Hastalık bireysel özelliklere ve virüsün türüne bağlı olarak belirtili veya belirtisiz olabiliyor. Bazı kişiler virüsle ilgili semptomlar hakkında yeterli bilgi sahibi olmadıkları için kendi durumlarına ilişkin yanlış değerlendirmeler yapabiliyorlar. Son yapılmış araştırmalardan biri, hastalık semptomları konusunda ipuçları veriyor. Virüsün insanlara bulaşması durumunda gözlenen semptomlar ortalama olarak yüzde 53 bitkinlik, yüzde 44 nefes darlığı, yüzde 19 koku ve tat değişimi, yüzde 18 kas ve eklem ağrısı, yüzde 16 zafiyet, yüzde 16 öksürük, yüzde 10 baş ağrısı, yüzde 10 göğüs ağrısı, yüzde 10 saç kaybı, yüzde 9 zihinsel fonksiyon kaybı, yüzde 8 burun tıkanması, yüzde 6 uyuma zorluğu, yüzde 6 baş dönmesi veya sersemlik, yüzde 5 mide ve bağırsak sorunu ile yüzde 5 kalp ritmi sorunu şeklinde gözlenmiş. Hastalık belirtileri yaşayan kişilerin ilgili sağlık merkezine başvurmaları kaçınılmaz bir sorumluluktur. Virüsü taşıdığı saptanmış kişilerin kendilerini karantinaya almak yerine sorumsuzca toplum içine karışmakta ısrar etmeleri virüsün daha hızlı yayılmasına neden oluyor.

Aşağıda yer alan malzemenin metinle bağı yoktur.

(** backend/app/integration_events.py [IntegrationEventReplayResult] *)
Record IntegrationEventReplayResult : Type := ReplayResult { replayed_events : Z; remaining_dead : Z }.

(** The columns of a row, but for its key [event_id]. *)
(** backend/app/integration_events.py [IntegrationEventStore._initialize] *)
Record event_row : Type := EventRow {
  organization_id : string;
  payload_text : string;
  state : string;
  attempts : Z;
  next_attempt_at : Z;
  lease_until : option Z;
  last_result : option string;
  created_at : Z;
  delivered_at : option Z
}.

Abbreviation outbox := (gmap string event_row).

(** ** Helpers *)

(** backend/app/integration_events.py [IntegrationEventStore._aware] *)
Definition _aware (value : datetime) : outcome datetime :=
  raise "invalid_time" when (negb (aware value));; Ok (as_utc value).

(** backend/app/integration_events.py [IntegrationEventStore._micros] *)
Definition _micros (value : datetime) : Z := truncated_micros (instant value).

(** backend/app/integration_events.py [IntegrationEventStore._datetime] *)
Definition _datetime (value : Z) : datetime := DT value (Some 0).

(** A column that may be [NULL]; zero is false too.  The division by a million
    and the rounding back to microseconds are exact before the year 2242. *)
Definition _datetime_opt (value : option Z) : option datetime :=
  v ← value; if v =? 0 then None else Some (_datetime v).

Definition is_hex64 (s : string) : bool := all_chars is_hex_lower s && (len s =? 64)%nat.
(** [^(?:local-admin|[a-f0-9]{32})$] *)
Definition is_organization (s : string) : bool := String.eqb s "local-admin" || is_hex32 s.

(** The validators of [IntegrationEventPayload]. *)
Definition payload_valid (p : IntegrationEventPayload) : bool :=
  is_hex64 (event_id p) && is_hex32 (project_id p) && is_hex32 (analysis_id p)
  && mem (status p) ["completed"; "failed"; "cancelled"]
  && from_option (λ n, (0 <=? n) && (n <=? 100000)) true (finding_count p).

Section Store.
Context (payload_json : IntegrationEventPayload → string) (parse_payload : string → option IntegrationEventPayload).

(** backend/app/integration_events.py [IntegrationEventStore._payload_json] *)
Definition _payload_json (p : IntegrationEventPayload) : outcome string :=
  raise "payload_too_large" when (INTEGRATION_EVENT_MAX_BODY_BYTES <? Z.of_nat (len (utf8 (payload_json p))));;
  Ok (payload_json p).

(** ** Reading *)

(** The validators of [IntegrationEventRecord] on a row. *)
Definition row_valid (row : event_row) : bool :=
  is_organization (organization_id row) && mem (state row) ["pending"; "delivering"; "delivered"; "dead"]
  && (0 <=? attempts row) && (attempts row <=? INTEGRATION_EVENT_MAX_ATTEMPTS)
  && from_option (λ r, mem r ["accepted"; "retryable_failure"; "permanent_failure"]) true (last_result row).
(** backend/app/active_recurrence.py [ActiveRecurrenceStore._same_creation] *)
Definition _same_creation (l r : ActiveRecurrenceRecord) : bool :=
  let p := the_policy l in let q := the_policy r in let a := the_authorization l in let b := the_authorization r in
  String.eqb (organization_id p) (organization_id q) && String.eqb (asset_id p) (asset_id q)
  && String.eqb (capability p) (capability q) && bool_decide (port p = port q) && (interval_days p =? interval_days q)
  && String.eqb (timezone_name p) (timezone_name q) && bool_decide (window_weekdays p = window_weekdays q)
  && (window_start_hour p =? window_start_hour q) && (window_duration_hours p =? window_duration_hours q)
  && String.eqb (authorization_revision_id a) (authorization_revision_id b)
  && String.eqb (authorization_revision_digest_sha256 a) (authorization_revision_digest_sha256 b)
  && (authorization_revision_sequence a =? authorization_revision_sequence b)
  && same_time (authorization_expires_at a) (authorization_expires_at b)
  && String.eqb (verification_id a) (verification_id b) && String.eqb (actor_id p) (actor_id q)
  && String.eqb (actor_role p) (actor_role q).

Definition same_slot (asset cap : string) (pt : option Z) (r : ActiveRecurrenceRecord) : bool :=
  String.eqb (asset_id (the_policy r)) asset && String.eqb (capability (the_policy r)) cap && bool_decide (port (the_policy r) = pt).

(** backend/app/active_recurrence.py [ActiveRecurrenceStore.create] *)
Definition create (w : world) (deleting : string → bool) (q : ActiveRecurrenceCreateRequest)
    (organization asset actor role : string) (a : authorization) (raw_now : datetime)
    : outcome (ActiveRecurrenceRecord * bool) * world :=
  match new_record q organization asset actor role a raw_now with
  | Err e => (Err e, w)
  | Ok r =>
      let i := id (the_policy r) in
      if bool_decide (is_Some (files w.2 !! (organization, i))) then
        ((existing ← _read w.2 organization i;
          if _same_creation existing r then Ok (existing, true) else Err "idempotency_conflict"), w)
      else
        match _load_organization_unlocked w.2 organization with
        | Err e => (Err e, w)
        | Ok records =>
            if (ACTIVE_RECURRENCE_MAX_PER_ORGANIZATION <=? length records)%nat then (Err "capacity_reached", w) else
            if any_of (same_slot asset (req_capability q) (req_port q)) records then (Err "schedule_conflict", w) else
            if deleting asset then (Err "asset_unavailable", w) else
            let '(o, w') := save r w in ((_ ← o; Ok (r, false)), w')
        end
  end.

Medya haber kuşaklarında sıklıkla izlediğimiz ilginç bir durum da virüsün aslında olmadığı, bunun bir komplo olarak servis edildiği konusundaki yanılsamadır. Bu kişiler gerekli önlemlerin hiçbirini yapmamakta direndikleri için salgının genişlemesinde aktif rol oynuyorlar.


Salgından ekonomik olarak en fazla görenler arasında küçük ticaret mensupları ile esnaflar geliyor. Bu nedenle salgın önleme kurallarına en fazla dikkat etmesi ve denetimci olması gerekenler arasında bu kesimler geliyor. Bunun tam anlamıyla gerçekleştiğini söylemek zor… İşyerinde maske-mesafe konusuna dikkat etmeyen ve işyeri önünde maskesiz sigara içme alışkanlığından vazgeçmemekte ısrar eden bu kesimlerin bazı mensuplarının özensizliğini belirtmek zorundayız.


Bu arada kamu kesiminin aşı ve ilaç tedariki ile uyarılar konusundaki faaliyetlerini takdir etmekle birlikte eksikliklerini de söylemeliyiz. Hastalığın azalma dönemine girdiği ve çeşitli nedenlerle serbestleşmenin başladığı dönemde kamunun aldığı önlemler ve denetim çok daha sıkı olmalıydı. Salgın zirve yapmaya başladığı bir dönemde önlem almaya çalışmak gecikmiş bir girişim oluyor. Bunun sonuçlarını şimdi yaşıyoruz.